==== Record set
(** What a call does to the contents, as multisets. *)
Definition heap_post {V} (h : IntrusiveHeap V) (o : heap_op V) (h' : IntrusiveHeap V) : Prop :=
  match o with
  | OpInsert v => heap_contents h' ≡ₚ v :: heap_contents h
  | OpPop => exists m, val h 1 = Some m /\ heap_contents h ≡ₚ m :: heap_contents h'
  | OpErase i => exists x, val h i = Some x /\ heap_contents h ≡ₚ x :: heap_contents h'
  | OpReplaceMin v => exists m r, val h 1 = Some m /\ heap_contents h ≡ₚ m :: r /\ heap_contents h' ≡ₚ v :: r
  | OpChangeKey i v => exists x r, val h i = Some x /\ heap_contents h ≡ₚ x :: r /\ heap_contents h' ≡ₚ v :: r
  | OpClear => heap_contents h' = []
  end.

Section Queue.
Context {V : Type} (leb : V -> V -> bool).
Context (leb_total : forall a b, leb a b = true \/ leb b a = true)
        (leb_trans : forall a b c, leb a b = true -> leb b c = true -> leb a c = true).

Lemma fills_post (h : IntrusiveHeap V) i v r : heap_ok leb h -> (1 <= i <= size_ h)%nat -> fills leb h i v r ->
  exists h', r = Ok h' /\ heap_ok leb h' /\
    exists x l, val h i = Some x /\ heap_contents h ≡ₚ x :: l /\ heap_contents h' ≡ₚ v :: l.
Proof.
  intros Hok Hi (h' & -> & Hok' & _ & P). exists h'. split_and!; [done|done|].
  destruct (heap_ok_val leb h i Hok Hi) as (x & Ex & _). exists x, (others h i). split_and!; [done| |done].
  by apply (contents_others leb).
Qed.

Lemma heap_step_ok h o : heap_ok leb h -> heap_pre h o = true ->
  exists h', heap_step leb h o = Ok h' /\ heap_ok leb h' /\ heap_post h o h'.
Proof.
  intros Hok Hpre. destruct o; cbn [heap_step heap_pre heap_post] in *; try apply bool_decide_eq_true_1 in Hpre.
  - destruct (Heap_insert_adds leb leb_total leb_trans h v Hok) as (h' & E & ? & _ & ?); eauto.
  - destruct (heap_ok_val leb h 1 Hok ltac:(lia)) as (m & Em & _).
    destruct (Pop_removes leb leb_total leb_trans h m Hok Hpre Em) as (h' & E & ? & _ & ?); eauto 10.
  - destruct (heap_ok_val leb h handle Hok Hpre) as (m & Em & _).
    destruct (Heap_erase_removes leb leb_total leb_trans h handle m Hok Hpre Em) as (h' & E & ? & _ & ?); eauto 10.
  - apply fills_post; [done|lia|]. by apply ReplaceMin_fills.
  - apply fills_post; [done|done|]. by apply ChangeKey_fills.
  - by apply Clear_empties.
Qed.

(** C23: [IntrusiveHeap] is a priority queue with removal by handle.  Any sequence of
    calls that respects the checks' conditions, from a new heap, runs through without a
    failed check ([FillHole]'s own [is_heap] check among them) and without touching an
    empty or moved-from slot; every element then stands where its handle says, the
    minimum is at the front and not greater than any element, and one more legal call
    changes the contents as its name says. *)
Theorem IntrusiveHeap_queue os h :
  heap_run leb os (Ok Heap_new) = Ok h ->
  (forall i, (1 <= i <= size_ h)%nat -> exists v, nodes_ h !! i = Some (Some (mkNode v i))) /\
  ((1 <= size_ h)%nat -> exists m, Min h = Ok m /\ m ∈ heap_contents h /\ forall u, u ∈ heap_contents h -> leb m u = true) /\
  (forall o, heap_pre h o = true -> exists h', heap_step leb h o = Ok h' /\ heap_post h o h').
Proof.
  intros E. enough (heap_ok leb h) as Hok.
  { split_and!.
    - intros i Hi. apply (h_filled leb h 0 Hok); lia.
    - intros Hs. destruct (Min_least leb leb_total leb_trans h Hok Hs) as (m & Em & Ev & Hm). exists m. split_and!; [done| |done].
      rewrite (contents_others leb h 1 m Hok ltac:(lia) Ev). by left.
    - intros o Hp. destruct (heap_step_ok h o Hok Hp) as (h' & ? & _ & ?). eauto. }
  assert (forall os r, (forall h0, r = Ok h0 -> heap_ok leb h0) ->
    heap_run leb os r = Ok h -> heap_ok leb h) as Hrun; cycle 1.
  { eapply Hrun; [|exact E]. intros h0 [= <-]. apply Heap_new_ok. }
  clear E os. induction os as [|o os IH]; intros r Hr; cbn [heap_run fold_left]; [by apply Hr|]. apply IH.
  intros h0 E0. destruct r as [h1| | |]; try done. cbn [mbind res_bind] in E0.
  destruct (heap_pre h1 o) eqn:Ep; [|done]. cbn [assert_ mbind res_bind] in E0.
  destruct (heap_step_ok h1 o (Hr h1 eq_refl) Ep) as (h' & Eh & ? & _). congruence.
Qed.
End Queue.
========
# Try it
Faithfully copy every entry, leaving nothing out.

# Solved exercise
(** What a call does to the contents, as multisets. *)
Definition heap_post {V} (h : IntrusiveHeap V) (o : heap_op V) (h' : IntrusiveHeap V) : Prop :=
  match o with
  | OpInsert v => heap_contents h' ≡ₚ v :: heap_contents h
  | OpPop => exists m, val h 1 = Some m /\ heap_contents h ≡ₚ m :: heap_contents h'
  | OpErase i => exists x, val h i = Some x /\ heap_contents h ≡ₚ x :: heap_contents h'
  | OpReplaceMin v => exists m r, val h 1 = Some m /\ heap_contents h ≡ₚ m :: r /\ heap_contents h' ≡ₚ v :: r
  | OpChangeKey i v => exists x r, val h i = Some x /\ heap_contents h ≡ₚ x :: r /\ heap_contents h' ≡ₚ v :: r
  | OpClear => heap_contents h' = []
  end.

Section Queue.
Context {V : Type} (leb : V -> V -> bool).
Context (leb_total : forall a b, leb a b = true \/ leb b a = true)
        (leb_trans : forall a b c, leb a b = true -> leb b c = true -> leb a c = true).

Lemma fills_post (h : IntrusiveHeap V) i v r : heap_ok leb h -> (1 <= i <= size_ h)%nat -> fills leb h i v r ->
  exists h', r = Ok h' /\ heap_ok leb h' /\
    exists x l, val h i = Some x /\ heap_contents h ≡ₚ x :: l /\ heap_contents h' ≡ₚ v :: l.
Proof.
  intros Hok Hi (h' & -> & Hok' & _ & P). exists h'. split_and!; [done|done|].
  destruct (heap_ok_val leb h i Hok Hi) as (x & Ex & _). exists x, (others h i). split_and!; [done| |done].
  by apply (contents_others leb).
Qed.

Lemma heap_step_ok h o : heap_ok leb h -> heap_pre h o = true ->
  exists h', heap_step leb h o = Ok h' /\ heap_ok leb h' /\ heap_post h o h'.
Proof.
  intros Hok Hpre. destruct o; cbn [heap_step heap_pre heap_post] in *; try apply bool_decide_eq_true_1 in Hpre.
  - destruct (Heap_insert_adds leb leb_total leb_trans h v Hok) as (h' & E & ? & _ & ?); eauto.
  - destruct (heap_ok_val leb h 1 Hok ltac:(lia)) as (m & Em & _).
    destruct (Pop_removes leb leb_total leb_trans h m Hok Hpre Em) as (h' & E & ? & _ & ?); eauto 10.
  - destruct (heap_ok_val leb h handle Hok Hpre) as (m & Em & _).
    destruct (Heap_erase_removes leb leb_total leb_trans h handle m Hok Hpre Em) as (h' & E & ? & _ & ?); eauto 10.
  - apply fills_post; [done|lia|]. by apply ReplaceMin_fills.
  - apply fills_post; [done|done|]. by apply ChangeKey_fills.
  - by apply Clear_empties.
Qed.

(** C23: [IntrusiveHeap] is a priority queue with removal by handle.  Any sequence of
    calls that respects the checks' conditions, from a new heap, runs through without a
    failed check ([FillHole]'s own [is_heap] check among them) and without touching an
    empty or moved-from slot; every element then stands where its handle says, the
    minimum is at the front and not greater than any element, and one more legal call
    changes the contents as its name says. *)
Theorem IntrusiveHeap_queue os h :
  heap_run leb os (Ok Heap_new) = Ok h ->
  (forall i, (1 <= i <= size_ h)%nat -> exists v, nodes_ h !! i = Some (Some (mkNode v i))) /\
  ((1 <= size_ h)%nat -> exists m, Min h = Ok m /\ m ∈ heap_contents h /\ forall u, u ∈ heap_contents h -> leb m u = true) /\
  (forall o, heap_pre h o = true -> exists h', heap_step leb h o = Ok h' /\ heap_post h o h').
Proof.
  intros E. enough (heap_ok leb h) as Hok.
  { split_and!.
    - intros i Hi. apply (h_filled leb h 0 Hok); lia.
    - intros Hs. destruct (Min_least leb leb_total leb_trans h Hok Hs) as (m & Em & Ev & Hm). exists m. split_and!; [done| |done].
      rewrite (contents_others leb h 1 m Hok ltac:(lia) Ev). by left.
    - intros o Hp. destruct (heap_step_ok h o Hok Hp) as (h' & ? & _ & ?). eauto. }
  assert (forall os r, (forall h0, r = Ok h0 -> heap_ok leb h0) ->
    heap_run leb os r = Ok h -> heap_ok leb h) as Hrun; cycle 1.
  { eapply Hrun; [|exact E]. intros h0 [= <-]. apply Heap_new_ok. }
  clear E os. induction os as [|o os IH]; intros r Hr; cbn [heap_run fold_left]; [by apply Hr|]. apply IH.
  intros h0 E0. destruct r as [h1| | |]; try done. cbn [mbind res_bind] in E0.
  destruct (heap_pre h1 o) eqn:Ep; [|done]. cbn [assert_ mbind res_bind] in E0.
  destruct (heap_step_ok h1 o (Hr h1 eq_refl) Ep) as (h' & Eh & ? & _). congruence.
Qed.
End Queue.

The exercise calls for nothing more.